The Backbone of the NHS: Understanding the NHS Spine and its Future

In the ever-evolving landscape of healthcare technology, the NHS Spine is a major component of the health and social care IT infrastructure in England.

The NHS Spine processes 3,200 electronic messages per second, between 28,000 NHS IT systems, across 21,000 care organisations – that’s up to 1.3 billion messages every month. It provides secure access to over 65 million Summary Care Records, over 90 million demographic records and securely sends 750,000 e-referral messages per day and 2 million electronic prescriptions per day, to help the NHS care for thousands of patients.

NHS Spine’s applications are used by 500,000 NHS health professionals a day and counting, enabling doctors to decide quickly on life-saving treatments, GPs to swiftly refer patients for urgent hospital diagnosis, paramedics reach the people in most need of their help, and pharmacists to check prescriptions are correct for vulnerable citizens.

Components of NHS Spine

Spine is a centralised service that allows information to be shared securely through national services including:

NHS England develops and maintains Spine, and recent developments include enabling the sharing of child protection information via the Child Protection Information System (CP-IS), and developing ways to allow easier access to demographic data through the Spine Mini Service.

Spine is a technical implementation that is commonly accessed directly by digital services and software, however many users also access Spine through clinical systems or through the Spine portal, and new ways are being developed to help systems suppliers design IT systems for health and care which can integrate with Spine or access important patient information.

The Spine Futures Program

The Spine Futures program has a visionary goal: to provide a secure, adaptable, and sustainable infrastructure for the health and care system in England. The Spine Futures program aims to deliver this vision through the strategic development of the Spine platform for national digital services to be built upon, meeting the evolving needs of staff, patients, and the public.

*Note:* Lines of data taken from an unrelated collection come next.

(** * The request *)

(** The headers that go to the backend. *)
Definition forwarded (hs : gmap bytes bytes) (k : bytes) : bool :=
  negb (is_hop_by_hop_header (lowercase k) || bool_decide (lowercase k ∈ connection_tokens hs)).

Definition header_text (kv : bytes * bytes) : bytes := kv.1 ++ ": " ++ kv.2 ++ CRLF.

Definition needs_content_length (p : Params) : bool :=
  negb (is_empty (p_body p)) || bool_decide (is_Some (p_headers p !! ("content-length" : bytes)))
  || bool_decide (is_Some (p_headers p !! ("transfer-encoding" : bytes))).

Definition build_request `{HashOrder} (p : Params) : bytes :=
  p_method p ++ " " ++ p_path p ++ " HTTP/1.1" ++ CRLF ++
  "Host: " ++ p_host p ++ ":" ++ to_string (p_port p) ++ CRLF ++
  concat (header_text <$> filter (λ kv, forwarded (p_headers p) kv.1 = true) (iter (p_headers p))) ++
  (if needs_content_length p then "Content-Length: " ++ to_string (size (p_body p)) ++ CRLF else []) ++
  CRLF ++ p_body p.

(** * Framing the response *)

Definition kExchangeMaxHeaderSize : Z := 256 * 1024.
Definition kExchangeReadChunk : Z := 65536.

Definition CRLF2 : bytes := CRLF ++ CRLF.

(** [std::stoull] of a string of digits; [None]: it throws. *)
Definition stoull (cl : bytes) : option Z := if decimal cl <=? SIZE_MAX then Some (decimal cl) else None.

Inductive frame_outcome := Framed (r : FrameResult) | FrameThrows | FrameHangs.

(** The members [response_keepalive_] is computed from. *)
Definition keepalive_of (headers_part : bytes) : bool :=
  let conn := find_header_value headers_part "connection" in
  let status_line := match find_sub CRLF headers_part with Some i => take i headers_part | None => headers_part end in
  if starts_with "HTTP/1.1" status_line then conn != "close" else conn == "keep-alive".
(** [closeSSL] on one object: the object, and what the library did. *)
Definition closeSSL (s : Socket) (o : Objects) : Socket * Objects :=
  match ssl_ s with
  | Some p => (s{{ssl_ := None; is_ssl_ := false}}, o{{freed_ssl ::= fun l => p :: l}})
  | None => (s, o)
  end.

Definition close_if_open (s : Socket) (o : Objects) : Socket * Objects :=
  if fd_ s != -1 then (s{{fd_ := -1}}, close_fd (fd_ s) o) else (s, o).

Definition destroy (s : Socket) (o : Objects) : Objects :=
  let '(s, o) := closeSSL s o in (close_if_open s o).2.

Definition closefd (s : Socket) (o : Objects) : Socket * Objects :=
  if fd_ s != -1 then let '(s, o) := closeSSL s o in (s{{fd_ := -1}}, close_fd (fd_ s) o) else (s, o).

(** The new object, and what is left of the other. *)
Definition move_construct (other : Socket) : Socket * Socket :=
  (mkSocket (fd_ other) (ssl_ other) (is_ssl_ other) SSL_NONE, other{{fd_ := -1; ssl_ := None; is_ssl_ := false}}).

(** Assignment from another object; [last_want_] keeps its value. *)
Definition move_assign (s other : Socket) (o : Objects) : Socket * Socket * Objects :=
  let '(s, o) := closeSSL s o in
  let o := if fd_ s != -1 then close_fd (fd_ s) o else o in
  (s{{fd_ := fd_ other; ssl_ := ssl_ other; is_ssl_ := is_ssl_ other}},
   other{{fd_ := -1; ssl_ := None; is_ssl_ := false}}, o).

(** [p]: what [SSL_new] returns. *)
Definition initSSL (p : option nat) (s : Socket) : bool * Socket :=
  match p with
  | None => (false, s{{ssl_ := None}})
  | Some p => (true, s{{ssl_ := Some p; is_ssl_ := true}})
  end.

(** The name sent in the handshake and the name the certificate is checked for;
    [is_ipv4]: [inet_pton] accepts the name. *)
Definition initSSLClient (p : option nat) (is_ipv4 : bytes → bool) (hostname : bytes) (s : Socket)
    : bool * Socket * option bytes * option bytes :=
  let '(ok, s) := initSSL p s in
  if negb ok then (false, s, None, None)
  else if is_empty hostname then (true, s, None, None)
  else (true, s, if is_ipv4 hostname then None else Some hostname, Some hostname).

(** * OpenSSL's results *)

Inductive ssl_error := SSL_ERROR_WANT_READ | SSL_ERROR_WANT_WRITE | SSL_ERROR_ZERO_RETURN | SSL_ERROR_SYSCALL | SSL_ERROR_SSL | SSL_ERROR_OTHER.

(** The head of the thread's error queue: empty, the reason of an end of stream
    without [close_notify], or another reason. *)
Inductive err_queue := NoError | UnexpectedEof | OtherReason.

Record ssl_result := mkSslResult {
  sr_ret : Z;            (* what the call returns *)
  sr_error : ssl_error;  (* [SSL_get_error] *)
  sr_queue : err_queue;
}.

Inductive io_errno := IO_NONE | IO_EAGAIN | IO_EIO.

Definition sslAccept (r : ssl_result) : SSLHandshakeStatus :=
  if sr_ret r == 1 then HS_COMPLETE
  else match sr_error r with
    | SSL_ERROR_WANT_READ => HS_WANT_READ
    | SSL_ERROR_WANT_WRITE => HS_WANT_WRITE
    | _ => HS_FAILED
    end.

Definition sslConnect (r : ssl_result) (s : Socket) : SSLHandshakeStatus * Socket :=
  if sr_ret r == 1 then (HS_COMPLETE, s{{last_want_ := SSL_NONE}})
  else match sr_error r with
    | SSL_ERROR_WANT_READ => (HS_WANT_READ, s{{last_want_ := SSL_READ}})
    | SSL_ERROR_WANT_WRITE => (HS_WANT_WRITE, s{{last_want_ := SSL_WRITE}})
    | _ => (HS_FAILED, s{{last_want_ := SSL_NONE}})
    end.

(** The result, [errno] and the object. *)
Definition sslRead (r : ssl_result) (s : Socket) : Z * io_errno * Socket :=
  if 0 <? sr_ret r then (sr_ret r, IO_NONE, s{{last_want_ := SSL_NONE}})
  else match sr_error r with
    | SSL_ERROR_WANT_READ => (-1, IO_EAGAIN, s{{last_want_ := SSL_READ}})
    | SSL_ERROR_WANT_WRITE => (-1, IO_EAGAIN, s{{last_want_ := SSL_WRITE}})
    | SSL_ERROR_ZERO_RETURN => (0, IO_NONE, s{{last_want_ := SSL_NONE}})
    | e =>
      let s := s{{last_want_ := SSL_NONE}} in
      match e, sr_queue r with
      | SSL_ERROR_SYSCALL, NoError => if sr_ret r == 0 then (0, IO_NONE, s) else (-1, IO_EIO, s)
      | SSL_ERROR_SSL, UnexpectedEof => (0, IO_NONE, s)
      | _, _ => (-1, IO_EIO, s)
      end
    end.

Definition sslWrite (r : ssl_result) (s : Socket) : Z * io_errno * Socket :=
  if 0 <? sr_ret r then (sr_ret r, IO_NONE, s{{last_want_ := SSL_NONE}})
  else match sr_error r with
    | SSL_ERROR_WANT_READ => (-1, IO_EAGAIN, s{{last_want_ := SSL_READ}})
    | SSL_ERROR_WANT_WRITE => (-1, IO_EAGAIN, s{{last_want_ := SSL_WRITE}})
    | _ => (-1, IO_EIO, s{{last_want_ := SSL_NONE}})
    end.

Definition sslAlive (r : ssl_result) : bool :=
  (0 <? sr_ret r) || match sr_error r with SSL_ERROR_WANT_READ | SSL_ERROR_WANT_WRITE => true | _ => false end.

(** * [Poller] *)

Inductive poll_event := PollRead | PollWrite.

Definition POLLIN : Z := 1.
Definition POLLOUT : Z := 4.
Definition POLLERR : Z := 8.
Definition POLLHUP : Z := 16.
Definition POLLNVAL : Z := 32.

Inductive poll_result := PollReady (revents : Z) | PollZero | PollErr (e : sys_error).

Definition ns_per_ms : Z := 1000000.

(** One round: the clock (nanoseconds), and what [poll] answers in it. The result
    comes with the calls made, the clock before each and the timeout it was given;
    no answer left is a round that does not end. *)
Fixpoint wait_loop (events deadline timeout_ms : Z) (rounds : list (Z * poll_result)) : option WaitResult * list (Z * Z) :=
  match rounds with
  | [] => (None, [])
  | (now, r) :: rounds' =>
    let remaining := (deadline - now) ÷ ns_per_ms in
    if (remaining <=? 0) && (timeout_ms != 0) then (Some WaitTimeout, [])
    else
      let call := (now, if 0 <? remaining then remaining else 0) in
      match r with
      | PollReady revents =>
        (Some (if Z.land revents (Z.lor POLLNVAL POLLERR) != 0 then WaitError
               else if Z.land revents (Z.lor events POLLHUP) != 0 then Ready
               else WaitError), [call])
      | PollZero => (Some WaitTimeout, [call])
      | PollErr SE_INTR =>
        if timeout_ms == 0 then (Some WaitTimeout, [call])
        else let '(res, calls) := wait_loop events deadline timeout_ms rounds' in (res, call :: calls)
      | PollErr _ => (Some WaitError, [call])
      end
  end.

Definition poller_wait (fd : Z) (event : poll_event) (timeout_ms start : Z) (rounds : list (Z * poll_result))
    : option WaitResult * list (Z * Z) :=
  if (fd <? 0) || (timeout_ms <? 0) then (Some WaitError, [])
  else
    let events := match event with PollRead => POLLIN | PollWrite => POLLOUT end in
    wait_loop events (start + timeout_ms * ns_per_ms) timeout_ms rounds.

(** * [Epoll] *)

(** The result of [epoll_ctl]; the set is the kernel's. *)
Definition epoll_add (r : sys_result) : wrapped unit :=
  match r with SysOk _ => Returned tt | SysErr e => SystemError (lit "epoll_ctl() ADD failed") e end.

Definition epoll_modify (r : sys_result) : wrapped unit :=
  match r with SysOk _ => Returned tt | SysErr e => SystemError (lit "epoll_ctl() MOD failed") e end.

Definition epoll_del (r : sys_result) : wrapped unit :=
  match r with
  | SysOk _ | SysErr SE_NOENT | SysErr SE_BADF => Returned tt
  | SysErr e => SystemError (lit "epoll_ctl() DEL failed") e
  end.

Record EpollWaitResult := mkWaitResult {
  event_count : Z;
  timeout : bool;
  interrupted : bool;
}.

Definition epoll_wait (r : sys_result) : wrapped EpollWaitResult :=
  match r with
  | SysOk n => Returned (if 0 <? n then mkWaitResult n false false else mkWaitResult 0 true false)
  | SysErr SE_INTR => Returned (mkWaitResult 0 false true)
  | SysErr e => SystemError (lit "epoll_wait() failed") e
  end.
(** [registered]: the socket was added to the epoll set; otherwise [epoll.mod]
    throws. *)
Definition do_send (registered : bool) (a : EventAnswers) (h : ClientHandler) : ClientHandler :=
  let '(rest, ok) := send_some (ea_writes a) (send_buf_ h) in
  let h := h{{send_buf_ := rest}} in
  if negb ok then client_fail h
  else if negb (is_empty rest) then if registered then h else client_fail h
  else if negb (ea_ssl a) && negb (ea_shutdown a) then client_fail h
  else if registered then h{{state_ := RECEIVING}} else client_fail h.

(** Here the exception is not caught. *)
Definition do_tls_handshake (registered : bool) (a : EventAnswers) (h : ClientHandler) : call ClientHandler :=
  match ea_handshake a with
  | HS_FAILED => Ok (client_fail h)
  | HS_COMPLETE => Ok (do_send registered a (h{{state_ := SENDING}}))
  | _ => if registered then Ok h else Throw
  end.

(** The declared body is there. *)
Definition response_complete (buf : bytes) : bool :=
  match header_end_of buf with Some e => body_state buf e == COMPLETE | None => false end.

(** At the end of the stream: nothing is known to be missing. *)
Definition response_ended (buf : bytes) : bool :=
  match header_end_of buf with Some e => body_state buf e != INCOMPLETE | None => false end.

(** This state is entered with a registered socket only, so [epoll.mod] succeeds. *)
Fixpoint do_receive (reads : list client_read) (h : ClientHandler) : ClientHandler :=
  match reads with
  | [] => h
  | CGot data :: reads' =>
    let h := h{{recv_buf_ ::= fun b => b ++ data}} in
    if response_complete (recv_buf_ h) then h{{state_ := DONE; done_ := true}} else do_receive reads' h
  | CEof :: _ => h{{state_ := if response_ended (recv_buf_ h) then DONE else ERROR; done_ := true}}
  | CReadFails :: _ => client_fail h
  end.

(** [err]: [EPOLLERR]; [out]: [EPOLLOUT]. *)
Definition handle_event (registered err out : bool) (a : EventAnswers) (h : ClientHandler) : call ClientHandler :=
  if err then Ok (client_fail h)
  else
    match state_ h with
    | CONNECTING =>
      if negb out then Ok h
      else if negb (ea_sockerr a =? 0) then Ok (client_fail h)
      else if ea_ssl a then do_tls_handshake registered a (h{{state_ := TLS_HANDSHAKING}})
      else Ok (do_send registered a (h{{state_ := SENDING}}))
    | SENDING => Ok (do_send registered a h)
    | TLS_HANDSHAKING => do_tls_handshake registered a h
    | RECEIVING => Ok (do_receive (ea_reads a) h)
    | DONE | ERROR => Ok h
    end.

Definition succeeded (h : ClientHandler) : bool := state_ h == DONE.

(** * The client *)

Definition build_http_request (host path : bytes) : bytes :=
  lit "GET " ++ path ++ " HTTP/1.1" ++ CRLF ++ "Host: " ++ host ++ CRLF ++ "Connection: close" ++ CRLF ++
  "User-Agent: epollthread-client" ++ CRLF ++ CRLF.

(** One turn: the loop's condition finds the stop flag set; or what [epoll_wait]
    answers, for a timeout with the stop flag as it is then. *)
Inductive client_wait :=
| CStopped
| CInterrupted
| CTimeout (stop : bool)
| CEvents (events : list (bool * bool * EventAnswers)).

(** The events of one wait. *)
Fixpoint client_events (registered : bool) (events : list (bool * bool * EventAnswers)) (h : ClientHandler) : call ClientHandler :=
  match events with
  | [] => Ok h
  | (err, out, a) :: events' =>
    match handle_event registered err out a h with
    | Ok h => client_events registered events' h
    | Throw => Throw
    end
  end.

Inductive run_result := StillWaiting | RunThrows | RunEnds (h : ClientHandler).

Fixpoint client_loop (registered : bool) (waits : list client_wait) (idle : Z) (h : ClientHandler) : run_result :=
  if done_ h then RunEnds h
  else
    match waits with
    | [] => StillWaiting
    | CStopped :: _ => RunEnds h
    | CInterrupted :: waits' => client_loop registered waits' idle h
    | CTimeout stop :: waits' =>
      if stop then RunEnds h
      else if 10 <? idle + 1 then RunEnds h
      else client_loop registered waits' (idle + 1) h
    | CEvents events :: waits' =>
      match client_events registered events h with
      | Ok h => client_loop registered waits' 0 h
      | Throw => RunThrows
      end
    end.

(** [connected]: the connection was there at once; only otherwise the constructor
    adds the socket to the epoll set. *)
Definition client_run (connected : bool) (first : EventAnswers) (waits : list client_wait) (h : ClientHandler) : run_result :=
  let registered := negb connected in
  match if connected then handle_event registered false true first h else Ok h with
  | Ok h => client_loop registered waits 0 h
  | Throw => RunThrows
  end.

Definition exit_code (h : ClientHandler) : Z := if succeeded h then 0 else 1.

(** * Options *)

Record ClientOptions := mkClientOptions {
  co_host : bytes;
  co_port : Z;
  co_path : bytes;
  co_ca : bytes;
  co_insecure : bool;
  co_tls : bool;
}.

Definition kDefaultPort : Z := 5005.

Definition default_options (ca : bytes) : ClientOptions := mkClientOptions "localhost" kDefaultPort "/" ca false true.

Inductive client_args := RunWith (o : ClientOptions) | ShowUsage | BadArgs (reason : bytes).

(** The port, or the text of the exception; [std::stoi] names itself. *)
Definition parse_port (value : bytes) : Z + bytes :=
  match stoi value with
  | Some parsed => if (parsed <=? 0) || (65535 <? parsed) then inr ("port out of range: " ++ value) else inl parsed
  | None => inr (lit "stoi")
  end.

Objectives of Spine Futures:

  • Enable Rapid Response: The program aims to facilitate swift responses to changing health and care demands, ensuring that the Spine remains agile and responsive to emerging challenges.
  • Deliver Better User Outcomes: By providing new and improved capabilities based on user needs, including Integrated Care Systems (ICSs) and existing healthcare users, the Spine Futures program seeks to enhance overall user experiences.
  • Comply with NHS Architecture Principles: Adherence to NHS architecture principles, such as being Cloud and API first, ensures that the Spine remains aligned with the broader strategic goals of the healthcare ecosystem.
  • Foster Ecosystem Innovation: The program strives to create an environment that fosters innovation by providing open services, reducing barriers for third parties, and supporting system-wide standards.
  • Rationalise the Cost of Provision: By challenging the existing portfolio of products and understanding the cost implications, the program aims to make informed investment decisions, optimising the cost of providing services.
  • Optimise Operations: Real-time operational data and an effective operating model are crucial elements in optimising the operations of the Spine, ensuring efficiency and reliability.

Active engagement with the health and care system is a key aspect of the Spine Futures program. Collaborating with global technology leaders, gathering feedback from healthcare system suppliers, and involving teams in social care and frontline digitisation are essential steps in shaping the future of the Spine.

Moving to the Cloud

One of the significant transformations recently as part of Spine Futures is the migration of the NHS Spine Platform to the cloud. This strategic move was driven by the need to harness modern technologies and open standards, ensuring that the Spine remains adaptable to the current and future needs of patients, staff, and citizens:

  • Security: Strengthen the Spine resilience against potential future cyber-attacks and improve recovery time in the event of an attack.
  • Reliability: Maintain a high level of reliability and uptime.
  • Scalability: Enable the ability to scale infrastructure based on demand, ensuring the system can handle peak loads and reduce costs.
  • Sustainability: Utilise scaling infrastructure to reduce the carbon footprint of the service.
  • Maintainability: New services can be built using native cloud tooling and serverless architecture, which enables teams to be more responsive to changing user needs

Looking forward

The roadmap for Spine Futures includes live cutover events for Spine sites, hardware decommissioning, and optimising the cloud service.

The key focus looking forward is on optimising services by making use of native cloud services and reducing dependencies between parts of Spine, to make it easier to upgrade and further reduce running costs and expand internet access for users.